** Opening DATA TO EXAMINE block **

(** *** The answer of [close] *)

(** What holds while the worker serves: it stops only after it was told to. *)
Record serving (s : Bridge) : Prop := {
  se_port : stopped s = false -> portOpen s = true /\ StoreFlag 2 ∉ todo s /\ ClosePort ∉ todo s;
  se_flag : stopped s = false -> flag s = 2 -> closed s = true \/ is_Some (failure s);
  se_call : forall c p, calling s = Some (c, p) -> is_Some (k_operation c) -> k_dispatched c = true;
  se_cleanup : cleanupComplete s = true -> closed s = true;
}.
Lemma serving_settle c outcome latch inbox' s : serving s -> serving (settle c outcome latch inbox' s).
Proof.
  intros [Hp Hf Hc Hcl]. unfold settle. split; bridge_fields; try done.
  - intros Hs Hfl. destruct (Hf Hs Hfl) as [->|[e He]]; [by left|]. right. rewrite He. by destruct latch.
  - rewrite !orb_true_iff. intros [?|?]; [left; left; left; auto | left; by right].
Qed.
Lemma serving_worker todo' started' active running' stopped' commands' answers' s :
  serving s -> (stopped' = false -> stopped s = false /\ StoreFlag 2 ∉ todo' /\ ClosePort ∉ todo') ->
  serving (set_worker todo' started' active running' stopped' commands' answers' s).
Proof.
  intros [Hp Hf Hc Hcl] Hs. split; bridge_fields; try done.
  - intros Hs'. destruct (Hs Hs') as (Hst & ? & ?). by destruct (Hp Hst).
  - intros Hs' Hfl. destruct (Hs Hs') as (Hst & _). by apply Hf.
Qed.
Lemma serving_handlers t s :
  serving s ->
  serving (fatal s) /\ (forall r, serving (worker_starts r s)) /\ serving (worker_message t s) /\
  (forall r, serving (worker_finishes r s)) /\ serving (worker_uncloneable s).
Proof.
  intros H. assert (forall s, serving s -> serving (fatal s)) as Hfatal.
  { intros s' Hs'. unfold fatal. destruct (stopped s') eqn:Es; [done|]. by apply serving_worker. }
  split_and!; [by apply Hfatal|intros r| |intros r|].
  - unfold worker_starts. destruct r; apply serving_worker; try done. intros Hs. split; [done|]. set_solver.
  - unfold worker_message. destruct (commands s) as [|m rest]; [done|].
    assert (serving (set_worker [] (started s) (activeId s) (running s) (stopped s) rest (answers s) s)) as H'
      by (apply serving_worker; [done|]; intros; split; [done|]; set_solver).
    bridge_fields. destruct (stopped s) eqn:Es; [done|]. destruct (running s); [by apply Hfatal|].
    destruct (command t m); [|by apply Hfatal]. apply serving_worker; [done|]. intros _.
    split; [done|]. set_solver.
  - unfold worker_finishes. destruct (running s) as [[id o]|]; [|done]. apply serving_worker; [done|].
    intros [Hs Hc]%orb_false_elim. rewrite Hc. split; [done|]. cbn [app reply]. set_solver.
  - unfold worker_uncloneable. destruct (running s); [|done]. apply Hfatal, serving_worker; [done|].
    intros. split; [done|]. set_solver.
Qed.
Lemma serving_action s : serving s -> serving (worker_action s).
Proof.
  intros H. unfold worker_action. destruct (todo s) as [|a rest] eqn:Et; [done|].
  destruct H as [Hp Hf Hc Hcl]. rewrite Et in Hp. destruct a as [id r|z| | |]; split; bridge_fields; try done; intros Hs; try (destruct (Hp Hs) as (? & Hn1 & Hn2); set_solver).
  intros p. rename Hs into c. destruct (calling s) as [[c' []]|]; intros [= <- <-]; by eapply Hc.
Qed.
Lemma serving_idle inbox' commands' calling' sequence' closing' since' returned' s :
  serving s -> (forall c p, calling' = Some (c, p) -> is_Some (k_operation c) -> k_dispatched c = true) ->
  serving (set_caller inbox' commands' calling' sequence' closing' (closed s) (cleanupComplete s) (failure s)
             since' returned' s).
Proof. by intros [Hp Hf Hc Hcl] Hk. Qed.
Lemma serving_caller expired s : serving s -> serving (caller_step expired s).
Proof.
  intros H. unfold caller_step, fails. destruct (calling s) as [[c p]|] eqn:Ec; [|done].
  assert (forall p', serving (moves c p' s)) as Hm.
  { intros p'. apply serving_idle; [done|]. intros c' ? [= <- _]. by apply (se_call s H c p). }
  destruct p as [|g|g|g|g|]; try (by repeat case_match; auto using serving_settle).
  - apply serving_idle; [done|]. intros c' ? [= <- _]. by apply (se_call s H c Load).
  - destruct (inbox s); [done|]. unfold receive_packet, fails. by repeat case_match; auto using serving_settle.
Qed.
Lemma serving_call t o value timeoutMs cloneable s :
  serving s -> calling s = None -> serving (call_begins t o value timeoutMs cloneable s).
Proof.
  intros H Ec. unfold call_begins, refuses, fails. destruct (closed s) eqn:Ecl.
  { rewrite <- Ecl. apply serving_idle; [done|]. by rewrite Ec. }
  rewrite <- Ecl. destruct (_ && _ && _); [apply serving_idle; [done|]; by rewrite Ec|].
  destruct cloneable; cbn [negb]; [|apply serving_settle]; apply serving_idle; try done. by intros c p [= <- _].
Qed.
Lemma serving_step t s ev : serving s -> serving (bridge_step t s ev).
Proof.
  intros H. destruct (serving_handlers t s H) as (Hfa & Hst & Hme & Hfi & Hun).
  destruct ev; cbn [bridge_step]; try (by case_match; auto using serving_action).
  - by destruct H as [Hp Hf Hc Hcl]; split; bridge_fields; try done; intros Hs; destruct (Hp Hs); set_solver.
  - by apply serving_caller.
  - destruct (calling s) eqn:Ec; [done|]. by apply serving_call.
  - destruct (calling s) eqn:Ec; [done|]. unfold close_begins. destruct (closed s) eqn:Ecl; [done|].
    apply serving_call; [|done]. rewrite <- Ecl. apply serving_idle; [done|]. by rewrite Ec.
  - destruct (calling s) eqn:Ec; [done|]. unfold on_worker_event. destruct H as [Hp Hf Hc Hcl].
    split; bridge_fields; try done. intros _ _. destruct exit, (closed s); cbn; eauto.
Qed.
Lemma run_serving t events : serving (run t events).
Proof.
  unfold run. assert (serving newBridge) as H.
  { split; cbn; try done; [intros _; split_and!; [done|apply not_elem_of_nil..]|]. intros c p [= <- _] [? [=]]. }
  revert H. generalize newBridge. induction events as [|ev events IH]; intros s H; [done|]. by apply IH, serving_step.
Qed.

** Closing DATA TO EXAMINE block **

# ASSIGNED TASK
Single out each line of the records above with the string "using" in it, and copy it.

# WRITTEN RESPONSE
  destruct p as [|g|g|g|g|]; try (by repeat case_match; auto using serving_settle).
  - destruct (inbox s); [done|]. unfold receive_packet, fails. by repeat case_match; auto using serving_settle.
  destruct ev; cbn [bridge_step]; try (by case_match; auto using serving_action).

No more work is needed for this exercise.